I often wonder what draws people to one another. I think about this a lot when writing because I have to make the relationships between my characters real. I have to find that thread that connects them and write it. In order to do this I examine my own relationships, as well as the ones happening around me. It boils down to one thing: magnetism.
Whenever we meet new people, we are either naturally drawn to them or we’re not. We can condition ourselves to tolerate certain people, or even befriend them. However, we cannot create, nor destroy magnetism. The problem is that there is a north and south end to every magnet. There is light and dark. We often hangout in that place in between because we are attracted to people who are like us because of our strengths and because our weaknesses, and for whatever reason, sometimes the dark seems so much yummier.
There’s a song I love from the 90s called 6th Avenue Heartache. It has this great lyric that says, “and the same black line that’s drawn on you, was drawn on me, now it’s drawn me in.” I used to listen to this song and get all warm and fuzzy at the imagery here. Two people have stripped away their skins, noticing their souls sketched in the same likeness. They are marred with the same blackness. I hated that the song was about them ultimately going their separate ways, more jaded by each other than before. They were soul mates, weren’t they?
This was the kind of thing that lured me in, the kind of beautiful mess I wanted to be in. Find me someone with a flaw like mine, and let’s bathe in it…make it a bath of fire too. I wanted to seem more tortured than I was; after all I was an artiste. Ha…I was literally on the lookout, a hungry sojourn, for someone who would magically understand my brand of ugly. Many of the characters I write about start off this way as well. This time, I don’t think my characters come out this way as a direct reflection of myself only. They’re a direct reflection of the warm-blooded kind, self-sabotaging by nature. However, unlike everyone, my characters figure it out. This is probably a reflection of me, because thank God, I figured it out. It took a blue-eyed, fair-skinned boy, I thought was too nice for me to do it…
When I started dating my husband I noticed something about us immediately. Our miseries were different. We’d both had hardships, but different kinds. Our personalities were also seemingly opposite to the core, but there was this draw. It wasn’t how I was usually drawn to people. There was intrigue there, but not that ache I’d grown to think was just part of it…everyone knows that ache…the one that feels good to rub in your own face. It was something else with this time, with this guy. Then it hit me…we were good the same way. Our good qualities synergized and started cancelling out the bad ones instead of feeding them. Anything we feed is satisfied until it wrestles hunger again. When two people feed each other’s monsters, it feels good for a moment, but then the monster calls again.

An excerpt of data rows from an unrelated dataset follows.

(* ===== verification/Lifetime.v ===== *)
(** * Lifetime: who keeps a connection alive

    Models the references to one [TcpConnection] of a [TcpServer] with separate base and IO loops
    (TcpConnection.cpp, TcpServer.cpp): the server's table, the functors waiting in the two loops, and the
    [TcpConnectionPtr]s of other threads. [send] and [shutdown] called from another thread post functors that
    capture the bare [this]; [forceClose], [removeConnection] and [removeConnectionInLoop] post functors that own
    a reference. A call from another thread first tests [state_] and posts later; the loops run in between. *)

From S2P Require Import Prelude Channel TcpConnection.

(** The functors in the IO loop's queue. *)
(* @src TcpConnection.cpp | loop_->runInLoop([this, message] { sendInLoopByString(message); }); *)
Inductive functor := RawSend | RawShutdown | OwnForceClose | OwnDestroyed.
Definition raw (f : functor) : bool := match f with RawSend | RawShutdown => true | _ => false end.
#[global] Instance functor_eq_dec : EqDecision functor.
Proof. solve_decision. Defined.

(** Calls of other threads. *)
Inductive call := CSend | CShutdown | CForceClose.
(** Another thread: without a reference, with one, or past the test of [state_] in a call. *)
Inductive tpc := Away | Holds | Checked (o : call).
Definition holding (t : tpc) : bool := match t with Away => false | _ => true end.
Definition in_call (t : tpc) : bool := match t with Checked _ => true | _ => false end.

(** [closed] says that [handleClose] has disabled the channel; [removals] counts the functors
    [removeConnectionInLoop] in the base loop's queue. *)
Record life := mkLife {
  st : StateE;
  closed : bool;
  in_table : bool;
  io_queue : list functor;
  removals : nat;
  threads : list tpc
}.

(** The strong references: table, functors that own one, threads. *)
Definition alive (s : life) : bool :=
  in_table s || existsb (fun f => negb (raw f)) (io_queue s) || (0 <? removals s)%nat || existsb holding (threads s).

(** [handleClose]: the close callback posts the removal to the base loop. *)
(* @src TcpServer.cpp | void TcpServer::removeConnection( *)
Definition life_close (s : life) : life :=
  mkLife KDisconnected true (in_table s) (io_queue s) (S (removals s)) (threads s).

(** The base loop runs the first removal: erasing a name that is gone fails the assertion. *)
(* @src TcpServer.cpp | void TcpServer::removeConnectionInLoop( *)
Definition base_head (s : life) : outcome life :=
  match removals s with
  | O => Ok s
  | S n => assert_ (in_table s);;
           Ok (mkLife (st s) (closed s) false (io_queue s ++ [OwnDestroyed]) n (threads s))
  end.

(** The IO loop runs the first functor: a bare [this] needs the object, the others bring their reference. *)
(* @src TcpConnection.cpp | void TcpConnection::forceCloseInLoop() *)
Definition io_head (s : life) : outcome life :=
  match io_queue s with
  | [] => Ok s
  | f :: q =>
      let s' := mkLife (st s) (closed s) (in_table s) q (removals s) (threads s) in
      match f with
      | RawSend | RawShutdown => if alive s then Ok s' else Fault Undefined
      | OwnForceClose => if is_state (st s) KConnected || is_state (st s) KDisconnecting then Ok (life_close s') else Ok s'
      | OwnDestroyed => Ok (mkLife (if is_state (st s) KConnected then KDisconnected else st s) (closed s) (in_table s) q (removals s) (threads s))
      end
  end.

(** The test at the start of a call, and what the call does after it. *)
(* @src TcpConnection.cpp | void TcpConnection::forceClose() *)
Definition passes (o : call) (x : StateE) : bool :=
  match o with CForceClose => is_state x KConnected || is_state x KDisconnecting | _ => is_state x KConnected end.
(* @src TcpConnection.cpp | void TcpConnection::shutdown() *)
Definition posted (o : call) (s : life) : life :=
  mkLife (match o with CSend => st s | _ => KDisconnecting end) (closed s) (in_table s)
    (io_queue s ++ [match o with CSend => RawSend | CShutdown => RawShutdown | CForceClose => OwnForceClose end])
    (removals s) (threads s).

Definition with_thread (i : nat) (t : tpc) (s : life) : life :=
  mkLife (st s) (closed s) (in_table s) (io_queue s) (removals s) (<[i := t]> (threads s)).

Section Steps.
(** [prompt]: the connection is not closed while a thread is between the test and the posting. *)
Context (prompt : bool).
Definition gate (s : life) : Prop := prompt = true → existsb in_call (threads s) = false.

Inductive life_step : life → life → Prop :=
| l_take i s : threads s !! i = Some Away → alive s = true → life_step s (with_thread i Holds s)
| l_drop i s : threads s !! i = Some Holds → life_step s (with_thread i Away s)
| l_check i o s : threads s !! i = Some Holds → passes o (st s) = true → life_step s (with_thread i (Checked o) s)
| l_post i o s : threads s !! i = Some (Checked o) → life_step s (posted o (with_thread i Holds s))
| l_event s : closed s = false → alive s = true → gate s → life_step s (life_close s)
| l_io s s' : (head (io_queue s) = Some OwnForceClose → gate s) → io_head s = Ok s' → life_step s s'
| l_base s s' : base_head s = Ok s' → life_step s s'.
End Steps.

(** An established connection, known to the table only. *)
Definition established (n : nat) : life := mkLife KConnected false true [] 0 (replicate n Away).

(** ** Proofs *)

Definition no_raw (q : list functor) : Prop := Forall (fun f => raw f = false) q.
(** After [OwnDestroyed] nothing bare follows. *)
Definition covered (q : list functor) : Prop := no_raw q ∨ ∃ a b, q = a ++ OwnDestroyed :: b ∧ no_raw b.

Record life_inv (s : life) : Prop := {
  li_open : closed s = false →
    (st s = KConnected ∨ st s = KDisconnecting) ∧ in_table s = true ∧ removals s = 0%nat ∧ OwnDestroyed ∉ io_queue s;
  li_closed : closed s = true →
    st s = KDisconnected ∧ existsb in_call (threads s) = false ∧
    (in_table s = true ∧ removals s = 1%nat ∨ in_table s = false ∧ removals s = 0%nat ∧ covered (io_queue s))
}.

Lemma existsb_insert (p : tpc → bool) l i t : p t = false → existsb p l = false → existsb p (<[i := t]> l) = false.
Proof.
  intros P. revert i. induction l as [|x l IH]; intros [|i]; simpl; [done..| |].
  - intros [_ ->]%orb_false_iff. by rewrite P.
  - intros [-> H]%orb_false_iff. simpl. by apply IH.
Qed.

Lemma existsb_none (p : tpc → bool) l i t : existsb p l = false → l !! i = Some t → p t = false.
Proof.
  revert i. induction l as [|x l IH]; intros [|i]; simpl; [done..| |]; intros [Hx Hl]%orb_false_iff.
  - by intros [= <-].
  - by apply IH.
Qed.

(** Dropping the first functor keeps the rest covered. *)
Lemma covered_tail f q : covered (f :: q) → covered q.
Proof.
  intros [N|(a & b & E & N)]; [left; by apply Forall_cons in N as [_ N]|].
  destruct a as [|x a]; simpl in E; injection E as -> ->; [by left|right; by exists a, b].
Qed.

(** A bare functor at the front of a covered queue is followed by a reference. *)
Lemma covered_alive f q : covered (f :: q) → raw f = true → existsb (fun f => negb (raw f)) q = true.
Proof.
  intros [N|(a & b & E & N)] R; [apply Forall_cons in N as [N _]; by rewrite R in N|].
  destruct a as [|x a]; simpl in E; injection E as -> ->; [done|]. rewrite existsb_app. simpl. by rewrite orb_true_r.
Qed.

Lemma life_close_inv s : life_inv s → closed s = false → existsb in_call (threads s) = false → life_inv (life_close s).
Proof. intros [O _] C G. destruct (O C) as (_ & T & R & _). split; simpl; [done|]. intros _. rewrite R. by split_and!; [..|left]. Qed.

Lemma io_head_ok s : life_inv s → ∃ s', io_head s = Ok s'.
Proof.
  intros [O C]. unfold io_head. destruct (io_queue s) as [|f q] eqn:Q; [by eexists|].
  assert (A : raw f = true → alive s = true).
  { intros R. unfold alive. destruct (closed s); [|by destruct (O eq_refl) as (_ & -> & _)].
    destruct (C eq_refl) as (_ & _ & [[-> _]|(_ & _ & K)]); [done|]. rewrite Q in *. simpl.
    rewrite (covered_alive _ _ K R). by rewrite !orb_true_r. }
  destruct f; simpl in A; rewrite ?A by done; repeat case_match; by eexists.
Qed.

Lemma base_head_ok s : life_inv s → ∃ s', base_head s = Ok s'.
Proof.
  intros [O C]. unfold base_head. destruct (removals s) as [|n] eqn:R; [by eexists|].
  destruct (closed s); [|by destruct (O eq_refl) as (_ & _ & ? & _)].
  destruct (C eq_refl) as (_ & _ & [[-> _]|(_ & ? & _)]); [by eexists|done].
Qed.

Lemma with_thread_inv i t s : in_call t = false → life_inv s → life_inv (with_thread i t s).
Proof.
  intros T [O C]. split; simpl; [done|]. intros Cl. destruct (C Cl) as (? & ? & ?). split_and!; [done| |done].
  by apply existsb_insert.
Qed.

Lemma io_head_inv s s' : life_inv s → (head (io_queue s) = Some OwnForceClose → existsb in_call (threads s) = false) →
  io_head s = Ok s' → life_inv s'.
Proof.
  intros I G. pose proof I as [O C]. unfold io_head. destruct (io_queue s) as [|f q] eqn:Q; [by intros [= <-]|].
  set (s0 := mkLife (st s) (closed s) (in_table s) q (removals s) (threads s)).
  assert (I0 : life_inv s0).
  { split; simpl; intros Cl.
    - destruct (O Cl) as (? & ? & ? & N). split_and!; [done..|]. by apply not_elem_of_cons in N as [_ N].
    - destruct (C Cl) as (? & ? & K). split_and!; [done..|].
      destruct K as [?|(? & ? & K)]; [by left|right]. split_and!; [done..|]. by apply covered_tail in K. }
  destruct f; intros E.
  - destruct (alive s); [by injection E as <-|done].
  - destruct (alive s); [by injection E as <-|done].
  - destruct (closed s) eqn:Cl.
    + destruct (C eq_refl) as (St & _). rewrite St in E. by injection E as <-.
    + destruct (O eq_refl) as (St & _).
      assert (X : is_state (st s) KConnected || is_state (st s) KDisconnecting = true) by (destruct St as [-> | ->]; done).
      rewrite X in E. injection E as <-. apply (life_close_inv s0); [done|done|by apply G].
  - destruct (closed s) eqn:Cl.
    + destruct (C eq_refl) as (St & _). rewrite St in E. injection E as <-. unfold s0 in I0. rewrite St in I0. exact I0.
    + destruct (O eq_refl) as (_ & _ & _ & N). apply not_elem_of_cons in N as [N _]. done.
Qed.

Lemma base_head_inv s s' : life_inv s → base_head s = Ok s' → life_inv s'.
Proof.
  intros I. pose proof I as [O C]. unfold base_head. destruct (removals s) as [|n] eqn:R; [by intros [= <-]|].
  destruct (closed s) eqn:Cl; [|by destruct (O eq_refl) as (_ & _ & ? & _)].
  destruct (C eq_refl) as (St & T & [[-> [= ->]]|(_ & ? & _)]); [|done]. intros [= <-].
  split; simpl; [done|]. intros _. split_and!; [done..|]. right. split_and!; [done..|].
  right. exists (io_queue s), []. split; [done|constructor].
Qed.

Lemma posted_inv i o s : life_inv s → threads s !! i = Some (Checked o) → life_inv (posted o (with_thread i Holds s)).
Proof.
  intros [O C] T. assert (Cl : closed s = false).
  { destruct (closed s); [|done]. destruct (C eq_refl) as (_ & N & _). by apply (existsb_none _ _ _ _ N) in T. }
  destruct (O Cl) as (St & Tb & R & N). split; simpl; [|by rewrite Cl]. intros _.
  split_and!; [by destruct o; auto|done..|]. rewrite elem_of_app, list_elem_of_singleton. intros [?|?]; [done|by destruct o].
Qed.

Lemma life_step_inv s s' : life_step true s s' → life_inv s → life_inv s'.
Proof.
  intros [i s1 T A|i s1 T|i o s1 T P|i o s1 T|s1 Cl A G|s1 s2 G E|s1 s2 E] I.
  - by apply with_thread_inv.
  - by apply with_thread_inv.
  - destruct I as [O C]. split; simpl; [done|]. intros Cl. destruct (C Cl) as (St & _).
    rewrite St in P. by destruct o.
  - by apply posted_inv.
  - apply life_close_inv; [done..|by apply G].
  - eapply io_head_inv; [done| |done]. intros H. by apply G.
  - by eapply base_head_inv.
Qed.

Lemma established_inv n : life_inv (established n).
Proof. split; simpl; [|done]. intros _. split_and!; [by left|done..|]. apply not_elem_of_nil. Qed.

Lemma life_reach_inv n s : rtc (life_step true) (established n) s → life_inv s.
Proof.
  intros R. pose proof (established_inv n) as I. induction R as [|a b c S _ IH]; [done|].
  apply IH. by eapply life_step_inv.
Qed.

(** ** Properties *)

(** C15. In every interleaving in which no other thread is inside [send], [shutdown] or [forceClose], between the test
    of the state and the posting, at the moment the connection closes, every functor finds the connection
    alive, the table's entry is erased once, and the object is given up when its functors have run and no
    thread holds it. Without that discipline a thread whose test succeeded before the close makes a bare functor
    run on a destroyed object, and [forceClose] makes the connection close twice, which fails the assertion of
    [removeConnectionInLoop]. *)
Theorem functors_find_connection :
  (∀ n s, rtc (life_step true) (established n) s →
    (∃ s', io_head s = Ok s') ∧ (∃ s', base_head s = Ok s') ∧
    (closed s = true → io_queue s = [] → removals s = 0%nat → existsb holding (threads s) = false → alive s = false)) ∧
  (∃ s, rtc (life_step false) (established 1) s ∧ alive s = false ∧ io_head s = Fault Undefined) ∧
  (∃ s, rtc (life_step false) (established 1) s ∧ base_head s = Fault AssertFail).
Proof.
  split; [|split].
  - intros n s R. pose proof (life_reach_inv n s R) as I. split_and!; [by apply io_head_ok|by apply base_head_ok|].
    intros Cl Q Rm H. unfold alive. rewrite Q, Rm, H. destruct I as [_ C].
    destruct (C Cl) as (_ & _ & [[_ ?]|(-> & _)]); [congruence|done].
  - exists (mkLife KDisconnected true false [RawSend] 0 [Away]). split; [|split; reflexivity].
    eapply rtc_l; [by apply (l_take false 0)|]. eapply rtc_l; [by apply (l_check false 0 CSend)|].
    eapply rtc_l; [by apply l_event|]. eapply rtc_l; [by apply l_base|]. eapply rtc_l; [by apply l_io|].
    eapply rtc_l; [by apply (l_post false 0 CSend)|]. eapply rtc_l; [by apply (l_drop false 0)|]. apply rtc_refl.
  - exists (mkLife KDisconnected true false [] 1 [Holds]). split; [|reflexivity].
    eapply rtc_l; [by apply (l_take false 0)|]. eapply rtc_l; [by apply (l_check false 0 CForceClose)|].
    eapply rtc_l; [by apply l_event|]. eapply rtc_l; [by apply l_base|]. eapply rtc_l; [by apply l_io|].
    eapply rtc_l; [by apply (l_post false 0 CForceClose)|]. eapply rtc_l; [by apply l_io|]. apply rtc_refl.
Qed.

Lemma functors_find_connection_witness : ∃ s', io_head (established 2) = Ok s'.
Proof. destruct functors_find_connection as (H & _). destruct (H 2%nat (established 2) (rtc_refl _ _)) as (? & _). done. Defined.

They think they need the other person to stay fed. When two people feed each other’s goodness, it only hungers for what’s even better. Then, they grow together.
The best thing is being able to show someone all that’s ugly about me, knowing he can still look at it, but not feed it. Instead he heals it, because the same white line is drawn on him that is drawn on me…and it’s drawn me in. Our souls look exactly alike because we make each other better. These are the kind of relationships present in the happy endings. When I write, I realize more and more it’s the kind I have, and I am thankful. That taunting kind of tingle we all love of the dark is a minor infliction when compared to the sensation of when we first discover the light. It’s a brightness one never escapes…the much stronger of opposing poles.